Informative and Inspiring
30 January 2012 | by See all my reviews

I saw this for the first time at a Sundance screening, and was amazed at how expertly Karin Hayes and Victoria Bruce presented this film's message. We're Not Broke shows how we actually have more money in our pockets than billion-dollar corporations like Wells Fargo, Verizon, ExxonMobil, Chevron and Bank of America all paid in taxes last year, combined. The film delves into how the government has helped oversee the writing of our tax code by corporate lobbyists and campaign contributions to chairmen and ranking members of certain Congressional committees.

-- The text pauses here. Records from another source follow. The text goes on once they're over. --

Lemma array_store_vals_spec vals :
  forall a i,
    0 <= i -> i + Z.of_nat (List.length vals) <= Z.of_nat (List.length (arr_data a)) ->
    array_store_vals a i vals
    = Some (Array (firstn (Z.to_nat i) (arr_data a) ++ vals
                     ++ skipn (Z.to_nat i + List.length vals) (arr_data a))
              (arr_refcount a) (arr_element_size a) (arr_growth_factor a)
              (arr_length a) (arr_size a)).
Proof.
  induction vals as [|v vals IH]; intros a i Hi Hlen.
  - cbn [array_store_vals List.length app]. rewrite Nat.add_0_r, take_drop.
    destruct a; reflexivity.
  - cbn [array_store_vals]. cbn [List.length] in Hlen.
    unfold array_store.
    replace ((0 <=? i) && (i <? Z.of_nat (List.length (arr_data a)))) with true
      by (symmetry; apply andb_true_iff; split; [apply Z.leb_le|apply Z.ltb_lt]; lia).
    rewrite IH; cbn [arr_data arr_refcount arr_element_size arr_growth_factor arr_length arr_size].
    + f_equal. f_equal.
      replace (Z.to_nat (i + 1)) with (Z.to_nat i + 1)%nat by lia.
      rewrite (insert_take_drop (arr_data a) (Z.to_nat i) v) by lia.
      rewrite take_app_add' by (rewrite length_take; lia).
      replace (Z.to_nat i + 1 + List.length vals)%nat
        with (Z.to_nat i + (1 + List.length vals))%nat by lia.
      rewrite drop_app_add' by (rewrite length_take; lia).
      cbn [take drop Nat.add]. rewrite drop_drop.
      rewrite <- app_assoc. cbn [app].
      replace (S (Z.to_nat i) + List.length vals)%nat
        with (Z.to_nat i + S (List.length vals))%nat by lia.
      reflexivity.
    + lia.
    + rewrite length_insert. lia.
Qed.

Lemma _array_index_small a k :
  0 < arr_element_size a -> 0 <= k -> arr_element_size a * k <= ULONG_MAX ->
  _array_index a k = Some k.
Proof.
  intros He Hk Hs. unfold _array_index.
  rewrite _array_length_to_size_small by nia.
  rewrite Z.mul_comm, Z_mod_mult. cbn. rewrite Z.div_mul by lia. reflexivity.
Qed.

Lemma array_memmove_spec a d s n :
  0 < arr_element_size a -> 0 <= d -> 0 <= s -> 0 <= n ->
  d + n <= Z.of_nat (List.length (arr_data a)) ->
  s + n <= Z.of_nat (List.length (arr_data a)) ->
  arr_element_size a * d <= ULONG_MAX -> arr_element_size a * s <= ULONG_MAX ->
  array_memmove a d s (arr_element_size a * n)
  = Some (Array (firstn (Z.to_nat d) (arr_data a)
                   ++ firstn (Z.to_nat n) (skipn (Z.to_nat s) (arr_data a))
                   ++ skipn (Z.to_nat d + Z.to_nat n) (arr_data a))
            (arr_refcount a) (arr_element_size a) (arr_growth_factor a)
            (arr_length a) (arr_size a)).
Proof.
  intros He Hd Hs Hn Hdn Hsn Hcd Hcs. unfold array_memmove.
  rewrite !_array_index_small by lia.
  rewrite Z.mul_comm, Z_mod_mult. cbn. rewrite Z.div_mul by lia.
  replace ((d + n <=? Z.of_nat (List.length (arr_data a)))
           && (s + n <=? Z.of_nat (List.length (arr_data a)))) with true
    by (symmetry; apply andb_true_iff; split; apply Z.leb_le; lia).
  replace (Z.to_nat (d + n)) with (Z.to_nat d + Z.to_nat n)%nat by lia.
  reflexivity.
Qed.

Lemma array_wf_store a data' len' :
  array_wf a -> List.length data' = List.length (arr_data a) ->
  0 <= len' -> arr_element_size a * len' <= arr_size a ->
  array_wf (Array data' (arr_refcount a) (arr_element_size a) (arr_growth_factor a)
              len' (arr_size a)).
Proof.
  intros (He & Hg & Hl & Hs & Hsz & Hc) E Hl' Hs'. unfold array_wf. arr_simpl.
  rewrite E. repeat split; try assumption; lia.
Qed.

Lemma moved_length (l : list Z) (d s n : nat) :
  (d + n <= List.length l)%nat -> (s + n <= List.length l)%nat ->
  List.length (firstn d l ++ firstn n (skipn s l) ++ skipn (d + n) l) = List.length l.
Proof.
  intros H1 H2. rewrite !length_app, !length_take, !length_drop. lia.
Qed.

Lemma stored_length (l vals : list Z) (i : nat) :
  (i + List.length vals <= List.length l)%nat ->
  List.length (firstn i l ++ vals ++ skipn (i + List.length vals) l) = List.length l.
Proof.
  intros H. rewrite !length_app, !length_take, !length_drop. lia.
Qed.

Lemma inserted_elements (l vals : list Z) (i L c : nat) :
  (i <= L)%nat -> (L + c <= List.length l)%nat -> List.length vals = c ->
  firstn (L + c)
    (firstn i (firstn (i + c) l ++ firstn (L - i) (skipn i l) ++ skipn (i + c + (L - i)) l)
       ++ vals
       ++ skipn (i + c)
            (firstn (i + c) l ++ firstn (L - i) (skipn i l) ++ skipn (i + c + (L - i)) l))
  = firstn i (firstn L l) ++ vals ++ skipn i (firstn L l).
Proof.
  intros Hi HL Hc.
  rewrite (take_app_le (take (i + c) l)) by (rewrite length_take; lia).
  rewrite take_take. replace (i `min` (i + c))%nat with i by lia.
  rewrite (drop_app_length' (take (i + c) l)) by (rewrite length_take; lia).
  rewrite take_take. replace (i `min` L)%nat with i by lia.
  rewrite (take_drop_commute l (L - i) i).
  replace (i + (L - i))%nat with L by lia.
  rewrite !app_assoc. apply take_app_length'.
  rewrite !length_app, !length_take, length_drop, length_take. lia.
Qed.

Lemma removed_elements (l : list Z) (i c L : nat) :
  (i + c <= L)%nat -> (L <= List.length l)%nat ->
  firstn (L - c) (firstn i l ++ firstn (L - (i + c)) (skipn (i + c) l)
                    ++ skipn (i + (L - (i + c))) l)
  = firstn i (firstn L l) ++ skipn (i + c) (firstn L l).
Proof.
  intros Hi HL.
  rewrite take_take. replace (i `min` L)%nat with i by lia.
  rewrite (take_drop_commute l (L - (i + c)) (i + c)).
  replace (i + c + (L - (i + c)))%nat with L by lia.
  rewrite app_assoc. apply take_app_length'.
  rewrite length_app, length_take, length_drop, length_take. lia.
Qed.

Lemma array_append_vals_spec a data :
  array_wf a ->
  arr_element_size a * (arr_length a + Z.of_nat (List.length data)) <= 2 ^ 24 ->
  exists a',
    array_append_vals a data = Some a'
    /\ array_wf a'
    /\ arr_length a' = arr_length a + Z.of_nat (List.length data)
    /\ arr_element_size a' = arr_element_size a
    /\ arr_refcount a' = arr_refcount a
    /\ array_elements a' = array_elements a ++ data.
Proof.
  intros Hwf Hsz.
  pose proof (array_wf_length_in_store a Hwf) as Hin.
  pose proof Hwf as (He & Hg & Hl & Hs & Hsz' & Hc).
  set (L := arr_length a) in *. set (c := Z.of_nat (List.length data)) in *.
  destruct (_array_set_length_spec a (L + c) Hwf ltac:(lia) Hsz)
    as (a1 & E1 & Hwf1 & Hlen1 & Helt1 & Hrc1 & Hcap1 & Hpre1).
  unfold array_append_vals. fold L. fold c.
  rewrite to_ulong_small by (unfold ULONG_MAX, ULONG_BITS; nia).
  rewrite E1.
  rewrite array_store_vals_spec by (fold c; lia).
  eexists. split; [reflexivity|].
  pose proof Hwf1 as (He1 & Hg1 & Hl1 & Hs1 & Hsz1 & Hc1).
  split; [|split; [|split; [|split]]]; arr_simpl; try assumption.
  - destruct a1 as [d1 rc1 el1 gf1 len1 sz1]. arr_simpl.
    apply (array_wf_store (Array d1 rc1 el1 gf1 len1 sz1)); arr_simpl; try assumption.
    apply stored_length. unfold c in *. lia.
  - unfold array_elements. arr_simpl. rewrite Hlen1.
    replace (Z.to_nat (L + c)) with (Z.to_nat L + List.length data)%nat by (unfold c; lia).
    rewrite app_assoc. rewrite take_app_length' by (rewrite length_app, length_take; lia).
    f_equal. apply Hpre1; unfold L, c in *; lia.
Qed.

Lemma array_insert_vals_spec a index data w :
  array_wf a -> 0 <= index < arr_length a ->
  arr_element_size a * (arr_length a + Z.of_nat (List.length data)) <= 2 ^ 24 ->
  exists a',
    array_insert_vals (Some a) index (Some data) w = Some ((true, Some a'), w)
    /\ array_wf a'
    /\ arr_length a' = arr_length a + Z.of_nat (List.length data)
    /\ arr_element_size a' = arr_element_size a
    /\ array_elements a'
       = firstn (Z.to_nat index) (array_elements a) ++ data
           ++ skipn (Z.to_nat index) (array_elements a).
Proof.
  intros Hwf Hidx Hsz.
  pose proof (array_wf_length_in_store a Hwf) as Hin.
  pose proof Hwf as (He & Hg & Hl & Hs & Hsz' & Hc).
  set (L := arr_length a) in *. set (c := Z.of_nat (List.length data)) in *.
  destruct (_array_set_length_spec a (L + c) Hwf ltac:(lia) Hsz)
    as (a1 & E1 & Hwf1 & Hlen1 & Helt1 & Hrc1 & Hcap1 & Hpre1).
  pose proof Hwf1 as (He1 & Hg1 & Hl1 & Hs1 & Hsz1 & Hc1).
  assert (Hc0 : 0 <= c) by (unfold c; lia).
  unfold array_insert_vals. fold L. fold c.
  replace (L <=? index) with false by (symmetry; apply Z.leb_gt; lia).
  rewrite !to_ulong_small by (unfold ULONG_MAX, ULONG_BITS; nia).
  rewrite E1.
  rewrite _array_length_to_size_small by (rewrite Helt1; unfold ULONG_MAX, ULONG_BITS; nia).
  rewrite array_memmove_spec
    by (try rewrite Helt1; unfold ULONG_MAX, ULONG_BITS; try nia; lia).
  unfold array_memcpy. rewrite _array_index_small
    by (arr_simpl; try rewrite Helt1; unfold ULONG_MAX, ULONG_BITS; try nia; lia).
  assert (Hm : List.length
                 (firstn (Z.to_nat (index + c)) (arr_data a1)
                    ++ firstn (Z.to_nat (L - index)) (skipn (Z.to_nat index) (arr_data a1))
                    ++ skipn (Z.to_nat (index + c) + Z.to_nat (L - index)) (arr_data a1))
               = List.length (arr_data a1)).
  { apply moved_length; lia. }
  rewrite array_store_vals_spec by (arr_simpl; try rewrite Hm; fold c; lia).
  arr_simpl. unfold ret. eexists. split; [reflexivity|].
  split; [|split; [|split]]; arr_simpl; try assumption.
  - destruct a1 as [d1 rc1 el1 gf1 len1 sz1]. arr_simpl.
    apply (array_wf_store (Array d1 rc1 el1 gf1 len1 sz1)); arr_simpl; try assumption.
    rewrite stored_length; rewrite Hm; [reflexivity|]. unfold c in *. lia.
  - unfold array_elements. arr_simpl. rewrite Hlen1.
    replace (Z.to_nat (L + c)) with (Z.to_nat L + List.length data)%nat by (unfold c; lia).
    replace (Z.to_nat (index + c)) with (Z.to_nat index + List.length data)%nat
      by (unfold c; lia).
    replace (Z.to_nat (L - index)) with (Z.to_nat L - Z.to_nat index)%nat by lia.
    rewrite inserted_elements by (unfold c in *; lia).
    rewrite (Hpre1 (Z.to_nat L)) by (unfold L, c in *; lia).
    reflexivity.
Qed.

Lemma array_prepend_vals_spec a data w :
  array_wf a ->
  arr_element_size a * (arr_length a + Z.of_nat (List.length data)) <= 2 ^ 24 ->
  exists a',
    array_prepend_vals (Some a) (Some data) w = Some ((true, Some a'), w)
    /\ array_wf a'
    /\ arr_length a' = arr_length a + Z.of_nat (List.length data)
    /\ arr_element_size a' = arr_element_size a
    /\ array_elements a' = data ++ array_elements a.
Proof.
  intros Hwf Hsz.
  pose proof (array_wf_length_in_store a Hwf) as Hin.
  pose proof Hwf as (He & Hg & Hl & Hs & Hsz' & Hc).
  set (L := arr_length a) in *. set (c := Z.of_nat (List.length data)) in *.
  destruct (_array_set_length_spec a (L + c) Hwf ltac:(lia) Hsz)
    as (a1 & E1 & Hwf1 & Hlen1 & Helt1 & Hrc1 & Hcap1 & Hpre1).
  pose proof Hwf1 as (He1 & Hg1 & Hl1 & Hs1 & Hsz1 & Hc1).
  assert (Hc0 : 0 <= c) by (unfold c; lia).
  unfold array_prepend_vals. fold L. fold c.
  rewrite !to_ulong_small by (unfold ULONG_MAX, ULONG_BITS; nia).
  rewrite E1.
  rewrite _array_length_to_size_small by (rewrite Helt1; unfold ULONG_MAX, ULONG_BITS; nia).
  rewrite array_memmove_spec
    by (try rewrite Helt1; unfold ULONG_MAX, ULONG_BITS; try nia; lia).
  unfold array_memcpy. rewrite _array_index_small
    by (arr_simpl; try rewrite Helt1; unfold ULONG_MAX, ULONG_BITS; try nia; lia).
  assert (Hm : List.length
                 (firstn (Z.to_nat c) (arr_data a1)
                    ++ firstn (Z.to_nat L) (skipn (Z.to_nat 0) (arr_data a1))
                    ++ skipn (Z.to_nat c + Z.to_nat L) (arr_data a1))
               = List.length (arr_data a1)).
  { apply moved_length; lia. }
  rewrite array_store_vals_spec by (arr_simpl; try rewrite Hm; fold c; lia).
  arr_simpl. unfold ret. eexists. split; [reflexivity|].
  split; [|split; [|split]]; arr_simpl; try assumption.
  - destruct a1 as [d1 rc1 el1 gf1 len1 sz1]. arr_simpl.
    apply (array_wf_store (Array d1 rc1 el1 gf1 len1 sz1)); arr_simpl; try assumption.
    rewrite stored_length; rewrite Hm; [reflexivity|]. unfold c in *. lia.
  - unfold array_elements. arr_simpl. rewrite Hlen1.
    change (Z.to_nat 0) with 0%nat. cbn [Nat.add].
    replace (Z.to_nat c) with (List.length data) by (unfold c; lia).
    rewrite (drop_app_length' (take (List.length data) (arr_data a1)))
      by (rewrite length_take; unfold c in *; lia).
    replace (Z.to_nat (L + c))
      with (List.length data + Z.to_nat L)%nat by (unfold c in *; lia).
    rewrite take_0, !drop_0. cbn [app].
    rewrite take_app_add' by reflexivity.
    rewrite take_app_le by (rewrite length_take; lia).
    rewrite take_take, Nat.min_id.
    rewrite (Hpre1 (Z.to_nat L)) by (unfold L, c in *; lia).
    reflexivity.
Qed.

In between commentary by experts on offshore tax shelters and high finance, Hayes and Bruce weave in the story of a group of activists who created a movement called US Uncut, meant to expose the system and fight it through nonviolent, creative direct action in the streets and in front of these corporations' bank branches and office buildings. We then watch as US Uncut activists become heavily involved in the Occupy Wall Street movement and influence the national conversation in taxes and budget. The best part? Unlike other documentaries like "The Corporation," you leave the film feeling hopeful and energized, rather than depressed and defeated. Audience members at the screening I attended said they immediately felt angry and inspired, and were ready to take action. If anyone is curious about why people are occupying, or how prevalent corporate greed is in government and society, this is a must-see film.